= Griffith University Josephine Ulrick Poetry Prize =

Australian poetry award

The Josephine Ulrick Poetry Prize is an award given to Australian poets for a single poem. The initial prize was awarded at the Somerset Celebration of Literature literary dinner in Surfers Paradise, Queensland, Australia in March 1998. The prize was created by Win Schubert, Director of Art Galleries Schubert at the Gold Coast, in celebration of the dynamic life of her gallery manager and close friend, Josephine Ulrick. From 1998 until 2000, the Prize was managed by the Somerset Celebration of Literature, then from 2001 to 2003 it moved to the University of Queensland, Ulrick being a former student of that university. It then became a part of the Creative Writing program at Griffith University, Gold Coast, in Queensland. Starting in 2013, the Arts, Education and Law Group at Griffith University funded the award fully, and the name was changed to the Griffith University Josephine Ulrick Poetry Prize.
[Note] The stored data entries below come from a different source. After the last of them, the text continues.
Lemma three_companies_in_order (u1 u2 u3 n1 n2 n3 : string) (st : store) :
  events st = [] → data st !! "companies" = Some [] →
  u1 ≠ u2 → u1 ≠ u3 → u2 ≠ u3 →
  let st3 := after_three_companies u1 u2 u3 n1 n2 n3 st in
  ∃ recs,
    get_companies st3 = (Ok recs, st3) ∧
    (λ rec : pydict, rec !! "name") <$> recs =
    [Some (PStr "A"); Some (PStr "B"); Some (PStr "C")].
Proof.
  intros Hev Hr H12 H13 H23. unfold after_three_companies.
  set (ts := current_timestamp st).
  set (r1 := created_row Company u1 n1 (<["name" := PStr "C"]> ∅) ts).
  set (r2 := created_row Company u2 n2 (<["name" := PStr "A"]> ∅) ts).
  set (r3 := created_row Company u3 n3 (<["name" := PStr "B"]> ∅) ts).
  destruct (create_stores Company u1 n1 _ st [] Hev Hr (List.Forall_nil _)
              (valid_company_name "C")) as [-> _].
  cbn [snd]. fold ts. fold r1. set (st1 := with_row _ [] r1 st).
  assert (data st1 !! table_of Company = Some [r1]) as Hr1
    by apply lookup_insert_eq.
  assert (fresh_id u2 [r1]) as Hf2.
  { repeat constructor. subst r1. rewrite created_row_id. congruence. }
  destruct (create_stores Company u2 n2 _ st1 [r1] eq_refl Hr1 Hf2
              (valid_company_name "A")) as [-> _].
  cbn [snd]. change (current_timestamp st1) with ts. fold r2.
  set (st2 := with_row _ [r1] r2 st1).
  assert (data st2 !! table_of Company = Some [r1; r2]) as Hr2
    by apply lookup_insert_eq.
  assert (fresh_id u3 [r1; r2]) as Hf3.
  { repeat constructor; [subst r1 | subst r2]; rewrite created_row_id; congruence. }
  destruct (create_stores Company u3 n3 _ st2 [r1; r2] eq_refl Hr2 Hf3
              (valid_company_name "B")) as [-> _].
  cbn [snd]. change (current_timestamp st2) with ts. fold r3.
  set (st3 := with_row _ [r1; r2] r3 st2).
  assert (data st3 !! table_of Company = Some [r1; r2; r3]) as Hr3
    by apply lookup_insert_eq.
  pose proof (get_all_healthy Company st3 [r1; r2; r3] eq_refl Hr3) as Hg.
  cbn [get_all order_of fst snd] in Hg.
  exists (dict <$> [r2; r3; r1]). split; [|reflexivity].
  rewrite Hg. reflexivity.
Qed.

(** C6.  On a healthy store [get_all] returns the rows of the table,
    all of them and each once, in the order of the entity: jobs,
    interview sessions and job alerts (and offers) by [created_at]
    descending, companies and contacts by [name] ascending; each row is
    returned as Python reads it, and where the list columns hold what
    the store wrote there they are decoded to the lists of strings.
    Three companies created with the names C, A, B on an empty table are
    returned in the order A, B, C. *)
Theorem get_all_in_order :
  (∀ e st rows,
     events st = [] → data st !! table_of e = Some rows →
     let sorted := order_by (order_of e).1 (order_of e).2 rows in
     Permutation sorted rows ∧
     Sorted (ordered (order_of e).1 (order_of e).2) sorted ∧
     (list_fields e = [] → get_all e st = (Ok (dict <$> sorted), st)) ∧
     (Forall (encoded_lists e) rows →
      ∃ recs, get_all e st = (Ok recs, st) ∧ Forall2 (decoded e) sorted recs)) ∧
  (∀ u1 u2 u3 n1 n2 n3 st,
     events st = [] → data st !! "companies" = Some [] →
     u1 ≠ u2 → u1 ≠ u3 → u2 ≠ u3 →
     let st3 := after_three_companies u1 u2 u3 n1 n2 n3 st in
     ∃ recs,
       get_all Company st3 = (Ok recs, st3) ∧
       (λ rec : pydict, rec !! "name") <$> recs =
       [Some (PStr "A"); Some (PStr "B"); Some (PStr "C")]).
Proof.
  split.
  - intros e st rows Hev Hr sorted.
    pose proof (order_by_permutation (order_of e).1 (order_of e).2 rows) as Hp.
    split; [exact Hp |]. split; [apply order_by_sorted |].
    rewrite (get_all_healthy e st rows Hev Hr). fold sorted. split.
    + intros Hl. rewrite (traverse_total _ id); [by rewrite list_fmap_id |].
      intros rec. unfold decode_lists. by rewrite Hl.
    + intros He.
      assert (Forall (encoded_lists e) sorted) as Hs
        by (eapply Permutation_Forall; [symmetry; exact Hp | exact He]).
      destruct (traverse_decode e sorted Hs) as (recs & Ht & Hd).
      exists recs. by rewrite Ht.
  - intros. by apply three_companies_in_order.
Qed.

End Claims.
The award has not been made since 2016.

== Winners ==
Winners of the Josephine Ulrick Poetry Prize (1998–2012) and the Griffith University Josephine Ulrick Poetry Prize (2013–2016):

| Year | Result | Recipients |
| 1998 | Winner | Roland Leach |
| 1999 | Winner | Jean Kent |
| 2000 | Winner | Kathryn Lomer |
| 2001 | Winner | Anthony Lawrence |
| Runners-up | Jan Kapelas, Jean Kent, Ronn Morris and Jan Owen |
| 2002 | Winner | Judy Johnson |
| Highly Commended | Ted Nielse and Patricia Sykes |
| 2003 | Winner | Judith Beveridge |
| Highly Commended | Adrienne Eberhard |
| 2004 | Winner | Nathan Shepherdson |
| Runners-up | Nicholas Grapsias and Lauren Williams |
| 2005 | Winner | Christine Fontana |
| Runners-up | Robert Adamson and Nathan Shepherdson |
| 2006 | Winner | Nathan Sheperdson |
| Runners-up | Sue Clennell, Jeri Kroll and Mell McKimmie |
| 2007 | Winner | Therese Van Maanen |
| Commended | Gary Thornell, Sue Clennell, Nathan Curnow and James Hughes |
| 2008 | Winner | David Musgrave |
| Runner-up | Siall Waterbright |
| Commended | Simon Sandall, Nathan Shepherdson and Andrew Slattery* |
| 2009 | Winner | Christine Paice |
| 2nd Prize | Mark Tredinnick |
| Runners-up | Oliver Driscoll and Nathan Shepherdson |
| 2010 | Winner | Nathan Curnow |
| 2nd Prize | Andrew Slattery* |
| Commended | Carmen Leigh Keates and Jill Pattinson |
| 2011 | Winner | Maria Zajkowski |
| 2nd Prize | Dan Disney |
| Commended | Kristen Lang and Rhyll McMaster |
| 2012 | Winner | Maria Zajkowski |
| Commended | Carmen Leigh Keates, Nathan Shepherdson and Meredith Wattison |
| 2013 | Winner | Nathan Shepherdson |
| 2nd Prize | No prize awarded |
| 2014 | Winner | John Watson |
| 2nd Prize | Jonathan Hadwen |
| 2015 | Winner | Amanda Johnson |
| 2nd Prize | Tug Dumbly |
| 2016 | Joint Winners | Sarah Holland-Batt and Chloe Wilson |

- Slattery's awards were revoked after the discovery of widespread plagiarism.